§ **WORK TASK**
Beginning with the first line, transcribe the entries below exactly through the line containing "Definition is_reliable (w", inclusive.

*** INPUT RECORDS ***

Definition set_writer_cache f w := mkWriter (conf w) (f (writer_cache w)) (matched_readers w)
  (total_matched_readers w) (hb_counter w) (an_state w) (unmatch_count w) (is_alive w).
Definition set_matched_readers f w := mkWriter (conf w) (writer_cache w) (f (matched_readers w))
  (total_matched_readers w) (hb_counter w) (an_state w) (unmatch_count w) (is_alive w).
Definition set_total_matched f w := mkWriter (conf w) (writer_cache w) (matched_readers w)
  (f (total_matched_readers w)) (hb_counter w) (an_state w) (unmatch_count w) (is_alive w).
Definition set_hb_counter n w := mkWriter (conf w) (writer_cache w) (matched_readers w)
  (total_matched_readers w) n (an_state w) (unmatch_count w) (is_alive w).
Definition set_an_state st w := mkWriter (conf w) (writer_cache w) (matched_readers w)
  (total_matched_readers w) (hb_counter w) st (unmatch_count w) (is_alive w).
Definition set_unmatch_count n w := mkWriter (conf w) (writer_cache w) (matched_readers w)
  (total_matched_readers w) (hb_counter w) (an_state w) n (is_alive w).
Definition set_alive b w := mkWriter (conf w) (writer_cache w) (matched_readers w)
  (total_matched_readers w) (hb_counter w) (an_state w) (unmatch_count w) b.

Definition wguid (w : Writer) : GUID := w_guid (conf w).
Definition wqos (w : Writer) : DataWriterQosPolicies := w_qos (conf w).
Definition is_reliable (w : Writer) : bool :=
  match w_reliability_level (conf w) with Reliable => true | BestEffort => false end.

(** [Writer::new]: the timer is that of a finite deadline. *)
Definition writer_new (cf : WriterConf) (whc : HistoryCache) (now : option Timestamp)
    : outcome (Writer * option WriterTimer) :=
  cache ← add_empty_change (w_guid cf) now whc;
  let d := period (w_deadline (w_qos cf)).1 in
  wt ← (if bool_decide (d = Dur.INFINITE) then Done None
        else c ← Dur.to_core d; Done (Some (TimerDeadline (entity_id (w_guid cf)) c)));
  Done (mkWriter cf cache ∅ ∅ 0 Waiting 0 true, wt).

(** ** Sending *)

(** [send_msg_to_locator]. *)
Definition send_msg_to_locator (loc : Locator) (msg : Message) : list WriterEvent :=
  if bool_decide (kind loc = Loc.KIND_UDPV4) then
    let addr := drop 12 (address loc) in
    if is_ipv4_multicast (address loc)
    then [SendToMulticast msg addr (as_u16 (port loc))]
    else [SendToUnicast msg addr (as_u16 (port loc))]
  else [].

Definition get_unicast_ll_from_proxy (rp : ReaderProxy) : option (list Locator) :=
  let ll_u := get_unicast_locator_list (rp_locators rp) in
  if bool_decide (ll_u = []) then
    let ll_m := get_multicast_locator_list (rp_locators rp) in
    if bool_decide (ll_m = []) then None else Some ll_m
  else Some ll_u.

Definition get_multicast_ll_from_proxy (rp : ReaderProxy) : option (list Locator) :=
  let ll_m := get_multicast_locator_list (rp_locators rp) in
  if bool_decide (ll_m = []) then
    let ll_u := get_unicast_locator_list (rp_locators rp) in
    if bool_decide (ll_u = []) then None else Some ll_u
  else Some ll_m.

Notation Readers := (list (GUID * list Locator)).

(** [min_message_cover]: one message with the unknown reader id to each
    locator that several readers share, one addressed message for the rest. *)
Definition add_reader_locator (guid : GUID) (m : gmap Locator (gset GUID)) (l : Locator)
    : gmap Locator (gset GUID) :=
  <[l := {[guid]} ∪ default ∅ (m !! l)]> m.

Definition locator_to_readers (rl : Readers) : gmap Locator (gset GUID) :=
  foldl (λ m e, foldl (add_reader_locator e.1) m e.2) ∅ rl.

Definition shared_locator (m : gmap Locator (gset GUID)) (loc : Locator) : bool :=
  bool_decide (1 < Z.of_nat (size (default ∅ (m !! loc)))).

Definition covered_pairs (m : gmap Locator (gset GUID)) (shared : list Locator) : gset (GUID * Locator) :=
  foldl (λ c loc, foldl (λ c r, {[(r, loc)]} ∪ c) c (bt_elems (default ∅ (m !! loc)))) ∅ shared.

Definition uncovered (covered : gset (GUID * Locator)) (e : GUID * list Locator)
    : list (EntityId * Locator) :=
  omap (λ loc, if bool_decide ((e.1, loc) ∈ covered) then None else Some (entity_id e.1, loc)) e.2.

Definition min_message_cover (rl : Readers) : list (EntityId * Locator) :=
  let m := locator_to_readers rl in
  let shared := filter (λ loc, shared_locator m loc = true) (bt_keys m) in
  (pair Eid.UNKNOW <$> shared) ++ concat (uncovered (covered_pairs m shared) <$> rl).

(** [to_send_data]/[to_send_gap]: who gets each sequence number. *)
Notation Queue := (gmap Z Readers).
Definition queue_push (s : Z) (e : GUID * list Locator) (q : Queue) : Queue :=
  <[s := default [] (q !! s) ++ [e]]> q.

(** Built-in endpoints prefer multicast, the others unicast. *)
Definition reader_locators (self : EntityId) (rp : ReaderProxy) : option (list Locator) :=
  if is_builtin self then get_multicast_ll_from_proxy rp else get_unicast_ll_from_proxy rp.

(** The body of the [while let] loops. *)
Definition queue_change (self : EntityId) (rp : ReaderProxy) (acc : Queue * Queue)
    (c : ChangeForReader) : Queue * Queue :=
  match reader_locators self rp with
  | None => acc
  | Some ll =>
      let e := (remote_reader_guid rp, ll) in
      if cfr_is_relevant c then (queue_push (cfr_seq_num c) e acc.1, acc.2)
      else (acc.1, queue_push (cfr_seq_num c) e acc.2)
  end.

(** One proxy: enough fuel for every change it knows. *)
Definition drain_proxy (self : EntityId) (next : ReaderProxy → option ChangeForReader)
    (rp : ReaderProxy) (acc : Queue * Queue) : outcome (ReaderProxy * (Queue * Queue)) :=
  unwrap (drain (S (size (rp_cache_state rp))) next (queue_change self) rp acc).

(** *** The messages *)

Definition data_msg (w : Writer) (reid : EntityId) (now : option Timestamp) (c : CacheChange) : Message :=
  Build.build (guid_prefix (wguid w))
    (Build.data LittleEndian (entity_id (wguid w)) reid c
      (Build.info_ts LittleEndian now Build.new)).

Definition gap_msg (w : Writer) (reid : EntityId) (gap_start : Z) (gap_list : NumberSet) : Message :=
  Build.build (guid_prefix (wguid w))
    (Build.gap LittleEndian (entity_id (wguid w)) reid gap_start gap_list Build.new).

Definition hb_msg (w : Writer) (reid : EntityId) (now : option Timestamp) (liveliness : bool)
    (first last count : Z) : Message :=
  Build.build (guid_prefix (wguid w))
    (Build.heartbeat (w_endianness (conf w)) liveliness (entity_id (wguid w)) reid first last count false
      (Build.info_ts LittleEndian now Build.new)).

(** [now s i] is the clock read before the [i]-th message about [s]. *)
Definition send_data (w : Writer) (now : Z → nat → option Timestamp) (s : Z) (c : CacheChange)
    (rl : Readers) : list WriterEvent :=
  concat (imap (λ i e, send_msg_to_locator e.2 (data_msg w e.1 (now s i) c)) (min_message_cover rl)).

Definition send_gap (w : Writer) (s : Z) (rl : Readers) : outcome (list WriterEvent) :=
  foldM (λ evs e,
    set ← from_vec (Sn.add s 1) [];
    Done (evs ++ send_msg_to_locator e.2 (gap_msg w e.1 s set)))
    [] (min_message_cover rl).

(** ** Removing acknowledged changes *)

Definition is_acked_by_all (s : Z) (w : Writer) : bool :=
  forallb (is_acked s) (bt_values (matched_readers w)).

Definition is_acked_all_changes (w : Writer) : bool :=
  forallb (λ k, is_acked_by_all (hk_seq_num k) w) (bt_keys (changes (writer_cache w))).

(** The keys that [remove_acked_changes] selects before it removes any. *)
Definition acked_keys (base_ : Z) (w : Writer) : list HCKey :=
  filter (λ k, hk_seq_num k ≤ base_ ∧ is_acked_by_all (hk_seq_num k) w = true)
         (bt_keys (changes (writer_cache w))).

Definition remove_acked_key (w : Writer) (k : HCKey) : Writer :=
  set_matched_readers (fmap (rp_remove_cache_state (hk_seq_num k)))
    (set_writer_cache (remove_change k false) w).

*** End of INPUT RECORDS ***

§ **RESPONSE BELOW**
Definition set_writer_cache f w := mkWriter (conf w) (f (writer_cache w)) (matched_readers w)
  (total_matched_readers w) (hb_counter w) (an_state w) (unmatch_count w) (is_alive w).
Definition set_matched_readers f w := mkWriter (conf w) (writer_cache w) (f (matched_readers w))
  (total_matched_readers w) (hb_counter w) (an_state w) (unmatch_count w) (is_alive w).
Definition set_total_matched f w := mkWriter (conf w) (writer_cache w) (matched_readers w)
  (f (total_matched_readers w)) (hb_counter w) (an_state w) (unmatch_count w) (is_alive w).
Definition set_hb_counter n w := mkWriter (conf w) (writer_cache w) (matched_readers w)
  (total_matched_readers w) n (an_state w) (unmatch_count w) (is_alive w).
Definition set_an_state st w := mkWriter (conf w) (writer_cache w) (matched_readers w)
  (total_matched_readers w) (hb_counter w) st (unmatch_count w) (is_alive w).
Definition set_unmatch_count n w := mkWriter (conf w) (writer_cache w) (matched_readers w)
  (total_matched_readers w) (hb_counter w) (an_state w) n (is_alive w).
Definition set_alive b w := mkWriter (conf w) (writer_cache w) (matched_readers w)
  (total_matched_readers w) (hb_counter w) (an_state w) (unmatch_count w) b.

Definition wguid (w : Writer) : GUID := w_guid (conf w).
Definition wqos (w : Writer) : DataWriterQosPolicies := w_qos (conf w).
Definition is_reliable (w : Writer) : bool :=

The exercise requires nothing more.